WHAT TO DO — Range to reproduce from the entries below: the line with "seg_result (probeRecordResponse (value_memory", the line with "destruct r as [b1", and every line in between. Give them exactly and give nothing else.

EXERCISE INPUTS —
(* ===== verification/FtsWire.v ===== *)
(** The way of a response through libpq.

    [SendFtsResponse] and [ReadyForQuery] put bytes on the wire; here is what the prober
    makes of the first [n] of them, for every [n]. *)

From Stdlib Require Import ZArith Lia Ascii.
From stdpp Require Import base list option numbers strings.
From S2P Require Import Prelude Fts LibPQ FtsSegment.
Import Fts LibPQ FtsSegment.

Module FtsWire.

(** ** The messages as encodings *)

Definition flag_column (name : string) (attnum : nat) : PGresAttDesc :=
  MkAttDesc (bytes_of name) 0 (Z.of_nat attnum) BOOLOID 1 (-1) 0.
Definition response_columns : list PGresAttDesc :=
  [flag_column "is_mirror_up" 0; flag_column "is_in_sync" 1; flag_column "is_syncrep_enabled" 2;
   flag_column "is_role_mirror" 3; flag_column "request_retry" 4].
Definition response_flags (r : FtsResponse) : list (list Z) :=
  (λ b, [bool_int b]) <$> [IsMirrorUp r; IsInSync r; IsSyncRepEnabled r; IsRoleMirror r; RequestRetry r].

Lemma row_description_encodes :
  row_description = pq_sendint (Z.of_nat (length response_columns)) 2 ++ concat (put_column <$> response_columns).
Proof. reflexivity. Qed.
Lemma data_row_encodes r :
  data_row r = pq_sendint (Z.of_nat (length (response_flags r))) 2 ++ concat (put_field <$> response_flags r).
Proof. by destruct r as [[] [] [] [] []]. Qed.

Lemma flag_column_ok name attnum :
  Forall (λ b, b ≠ 0) (bytes_of name) → Z.of_nat attnum < 2 ^ 15 → column_ok (flag_column name attnum).
Proof. intros Hn Ha. split; [done|..]; unfold is_s32, is_s16, flag_column, BOOLOID; cbn [tableid columnid typid typlen atttypmod format]; lia. Qed.

Lemma response_columns_ok : Forall column_ok response_columns.
Proof.
  unfold response_columns. repeat (apply Forall_cons_2; [apply flag_column_ok; [by repeat constructor|lia]|]). constructor.
Qed.

Lemma response_flags_ok r : Forall (λ v, 0 < Z.of_nat (length v) < 2 ^ 31) (response_flags r).
Proof. repeat constructor; cbn; lia. Qed.

(** ** The result *)

Definition described : PGresult := MkPGresult PGRES_TUPLES_OK 5 response_columns [] [].
Definition with_row (r : FtsResponse) : PGresult :=
  MkPGresult PGRES_TUPLES_OK 5 response_columns [(λ v, (Z.of_nat (length v), v ++ [0])) <$> response_flags r] [].
Definition completed_result (r : FtsResponse) (tag : string) : PGresult :=
  MkPGresult PGRES_TUPLES_OK 5 response_columns [(λ v, (Z.of_nat (length v), v ++ [0])) <$> response_flags r]
    (take (CMDSTATUS_LEN - 1) (bytes_of tag)).

Lemma description_step rest c :
  asyncStatus c = PGASYNC_BUSY → pq_result c = None →
  message "T" (Z.of_nat (length row_description)) (row_description ++ rest) c =
    Continue (MkPQ rest PGASYNC_BUSY (Some described) (conn_bad c)).
Proof.
  intros Ea Er. unfold message. rewrite Ea. unfold busy_message. rewrite Er. unfold getRowDescriptions.
  rewrite row_description_encodes, read_row_description_put by (apply response_columns_ok || done).
  unfold set_inBuffer, set_result. cbn [asyncStatus pq_result conn_bad]. by rewrite Ea.
Qed.

Lemma row_step r rest c :
  asyncStatus c = PGASYNC_BUSY → pq_result c = Some described →
  message "D" (Z.of_nat (length (data_row r))) (data_row r ++ rest) c =
    Continue (MkPQ rest PGASYNC_BUSY (Some (with_row r)) (conn_bad c)).
Proof.
  intros Ea Er. unfold message. rewrite Ea. unfold busy_message. rewrite Er. cbn [described resultStatus].
  unfold getAnotherTuple. change (numAttributes _) with (Z.of_nat (length (response_flags r))).
  rewrite data_row_encodes, read_row_put by (apply response_flags_ok || done).
  unfold set_inBuffer, set_result. cbn [asyncStatus pq_result conn_bad]. by rewrite Ea.
Qed.

Lemma complete_step r tag rest c :
  Forall (λ b, b ≠ 0) (bytes_of tag) → asyncStatus c = PGASYNC_BUSY → pq_result c = Some (with_row r) →
  message "C" (Z.of_nat (length (pq_sendstring tag))) (pq_sendstring tag ++ rest) c =
    Consumed rest (MkPQ (inBuffer c) PGASYNC_READY (Some (completed_result r tag)) (conn_bad c)).
Proof.
  intros Ht Ea Er. unfold message. rewrite Ea. unfold busy_message. unfold pq_sendstring. rewrite <- app_assoc.
  cbn [app]. rewrite gets_string by done. unfold result_or. by rewrite Er.
Qed.

(** Once the result is ready, the rest of the stream does not change it. *)
Lemma ready_rest f vmem status n c :
  asyncStatus c = PGASYNC_READY → inBuffer c = take n (ReadyForQuery vmem status) →
  ∃ vmem' m, parse_loop (S (S f)) c =
    Some (MkPQ (take m (ReadyForQuery vmem' status)) PGASYNC_READY (pq_result c) (conn_bad c)).
Proof.
  assert (∀ f n c, asyncStatus c = PGASYNC_READY → inBuffer c = take n (pq_putmessage "Z" [byte_of status]) →
    parse_loop (S f) c = Some c) as Hz.
  { intros f' m c' Ea Eb. rewrite <- (app_nil_r (pq_putmessage _ _)) in Eb.
    rewrite (parse_take "Z" [byte_of status] ltac:(cbn; lia) f' m []) by done.
    destruct (m <? _)%nat; [done|]. cbv zeta. unfold message. by rewrite Ea. }
  intros Ea Eb. assert (c = MkPQ (take n (ReadyForQuery vmem status)) PGASYNC_READY (pq_result c) (conn_bad c)) as Ec
    by (destruct c; cbn in *; by subst).
  unfold ReadyForQuery in Eb. destruct vmem as [v|]; [|rewrite (Hz _ n) by done; exists None, n; by f_equal].
  rewrite (parse_take "k" (pq_sendint64 v) ltac:(cbn; lia) (S f) n (pq_putmessage "Z" [byte_of status])) by done.
  destruct (n <? _)%nat; [exists (Some v), n; by f_equal|]. cbv zeta. set (rest := take _ (pq_putmessage "Z" _)).
  assert (message "k" (Z.of_nat (length (pq_sendint64 v))) (pq_sendint64 v ++ rest) c = Consumed rest c) as -> by reflexivity.
  unfold finish_message. rewrite absorbed_app. rewrite (Hz f _ (set_inBuffer rest c) Ea eq_refl).
  exists None. eexists. unfold set_inBuffer. by rewrite Ea.
Qed.

(** ** The stream *)

Lemma message_tag s : Forall (λ b, b ≠ 0) (bytes_of (message_of s)) ∧ Z.of_nat (length (pq_sendstring (message_of s))) + 4 <= 30000.
Proof. destruct s; (split; [by repeat constructor|cbn; lia]). Qed.

(** What has been read of the first [n] bytes: all of the response, or not. *)
Lemma parse_response f r s vmem status n :
  ∃ c, parse_loop (S (S (S (S (S f))))) (MkPQ (take n (SendFtsResponse r (message_of s) ++ ReadyForQuery vmem status)) PGASYNC_BUSY None false) = Some c ∧
    if (n <? length (SendFtsResponse r (message_of s)))%nat then asyncStatus c = PGASYNC_BUSY
    else ∃ vmem' m, c = MkPQ (take m (ReadyForQuery vmem' status)) PGASYNC_READY (Some (completed_result r (message_of s))) false.
Proof.
  destruct (message_tag s) as [Htag Hlen].
  assert (length (SendFtsResponse r (message_of s)) =
    length (pq_putmessage "T" row_description) + (length (pq_putmessage "D" (data_row r)) + length (EndCommand (message_of s))))%nat as ->.
  { unfold SendFtsResponse. by rewrite !length_app. }
  unfold SendFtsResponse. rewrite <- !app_assoc.
  rewrite (parse_take "T" row_description ltac:(vm_compute; discriminate) _ n
    (pq_putmessage "D" (data_row r) ++ EndCommand (message_of s) ++ ReadyForQuery vmem status)) by done.
  destruct (Nat.ltb_spec n (length (pq_putmessage "T" row_description))) as [Hn|Hn].
  { eexists. split; [done|]. rewrite (proj2 (Nat.ltb_lt _ _)) by lia. done. }
  cbv zeta. rewrite description_step by done. cbn [conn_bad]. set (n1 := (n - _)%nat).
  rewrite (parse_take "D" (data_row r) ltac:(destruct r as [[] [] [] [] []]; vm_compute; discriminate) _ n1
    (EndCommand (message_of s) ++ ReadyForQuery vmem status)) by done.
  destruct (Nat.ltb_spec n1 (length (pq_putmessage "D" (data_row r)))) as [Hn1|Hn1].
  { eexists. split; [done|]. rewrite (proj2 (Nat.ltb_lt _ _)) by lia. done. }
  cbv zeta. rewrite row_step by done. cbn [conn_bad]. set (n2 := (n1 - _)%nat). unfold EndCommand.
  rewrite (parse_take "C" (pq_sendstring (message_of s)) Hlen _ n2 (ReadyForQuery vmem status)) by done.
  destruct (Nat.ltb_spec n2 (length (pq_putmessage "C" (pq_sendstring (message_of s))))) as [Hn2|Hn2].
  { eexists. split; [done|]. rewrite (proj2 (Nat.ltb_lt _ _)) by lia. done. }
  cbv zeta. rewrite (complete_step r) by done. cbn [conn_bad]. unfold finish_message. rewrite absorbed_app.
  rewrite (proj2 (Nat.ltb_ge _ _)) by lia.
  edestruct (ready_rest f vmem status) as (vmem' & m & ->); [done|done|]. eexists. split; [done|]. by exists vmem', m.
Qed.

Lemma parse_enough f c : (length (inBuffer c) < f)%nat → pqParseInput3 c = parse_loop f c.
Proof. intros Hf. apply parse_loop_fuel; lia. Qed.

(** What the prober gets for the first [n] bytes. *)
Lemma reply_prefix junk r s vmem status n :
  reply_of junk (take n (SendFtsResponse r (message_of s) ++ ReadyForQuery vmem status)) =
    Some (if (n <? length (SendFtsResponse r (message_of s)))%nat then StillBusy
          else TuplesResult 1 5 (value_memory junk (completed_result r (message_of s)))).
Proof.
  unfold reply_of, PQisBusy. set (buf := take n _).
  destruct (parse_response (length buf) r s vmem status n) as (c & Ec & Hc). fold buf in Ec.
  rewrite (parse_enough (S (S (S (S (S (length buf))))))) by (cbn; lia). rewrite Ec. cbn [mbind option_bind].
  destruct (n <? _)%nat; [by rewrite Hc|]. destruct Hc as (vmem' & m & ->). cbn [asyncStatus].
  unfold PQgetResult. set (c := MkPQ _ _ _ _).
  destruct (ready_rest (length (inBuffer c)) vmem' status m c eq_refl eq_refl) as (v2 & m2 & E2).
  rewrite (parse_enough (S (S (length (inBuffer c))))) by lia. by rewrite E2.
Qed.

(** ** What is recorded *)

Lemma read_flag_bit b junk : read_flag (bool_int b :: 0 :: junk) = b.
Proof.
  unfold read_flag, word_at. cbn [lookup list_lookup].
  change (default 0 (Some (bool_int b))) with (bool_int b). change (default 0 (Some 0)) with 0.
  set (x := default 0 _). set (y := default 0 _). unfold u8.
  replace (bool_int b + 256 * 0 + 65536 * x + 16777216 * y) with (bool_int b + (256 * x + 65536 * y) * 256) by lia.
  change (2 ^ 8) with 256. rewrite Z.mod_add, Z.mod_small by (destruct b; simpl; lia). by destruct b.
Qed.

(** The flags of a response as the prober records them. *)
Definition result_of (resp : FtsResponse) : fts_result :=
  MkResult true (IsMirrorUp resp) (IsInSync resp) (IsSyncRepEnabled resp) (IsRoleMirror resp) (RequestRetry resp).

Lemma recorded junk r tag info :
  seg_result (probeRecordResponse (value_memory junk (completed_result r tag)) info) = result_of r.
Proof.
  destruct r as [b1 b2 b3 b4 b5]. unfold probeRecordResponse, result_of. cbn [seg_result Fts.set_result].
  unfold value_memory, completed_result, response_flags. cbn [tuples fmap list_fmap lookup list_lookup mbind option_bind app
    Anum_fts_message_response_is_mirror_up Anum_fts_message_response_is_in_sync
    Anum_fts_message_response_is_syncrep_enabled Anum_fts_message_response_is_role_mirror Anum_fts_message_response_request_retry
    IsMirrorUp IsInSync IsSyncRepEnabled IsRoleMirror RequestRetry].
  by rewrite !read_flag_bit.
Qed.

(** The whole response. *)
Lemma reply_whole junk r s :
  reply_of junk (SendFtsResponse r (message_of s)) = Some (TuplesResult 1 5 (value_memory junk (completed_result r (message_of s)))).
Proof.
  pose proof (reply_prefix junk r s None "I" (length (SendFtsResponse r (message_of s)))) as H.
  rewrite take_app_length in H. rewrite H. by rewrite Nat.ltb_irrefl.
Qed.

End FtsWire.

THE COMPLETED TASK —
  seg_result (probeRecordResponse (value_memory junk (completed_result r tag)) info) = result_of r.
Proof.
  destruct r as [b1 b2 b3 b4 b5]. unfold probeRecordResponse, result_of. cbn [seg_result Fts.set_result].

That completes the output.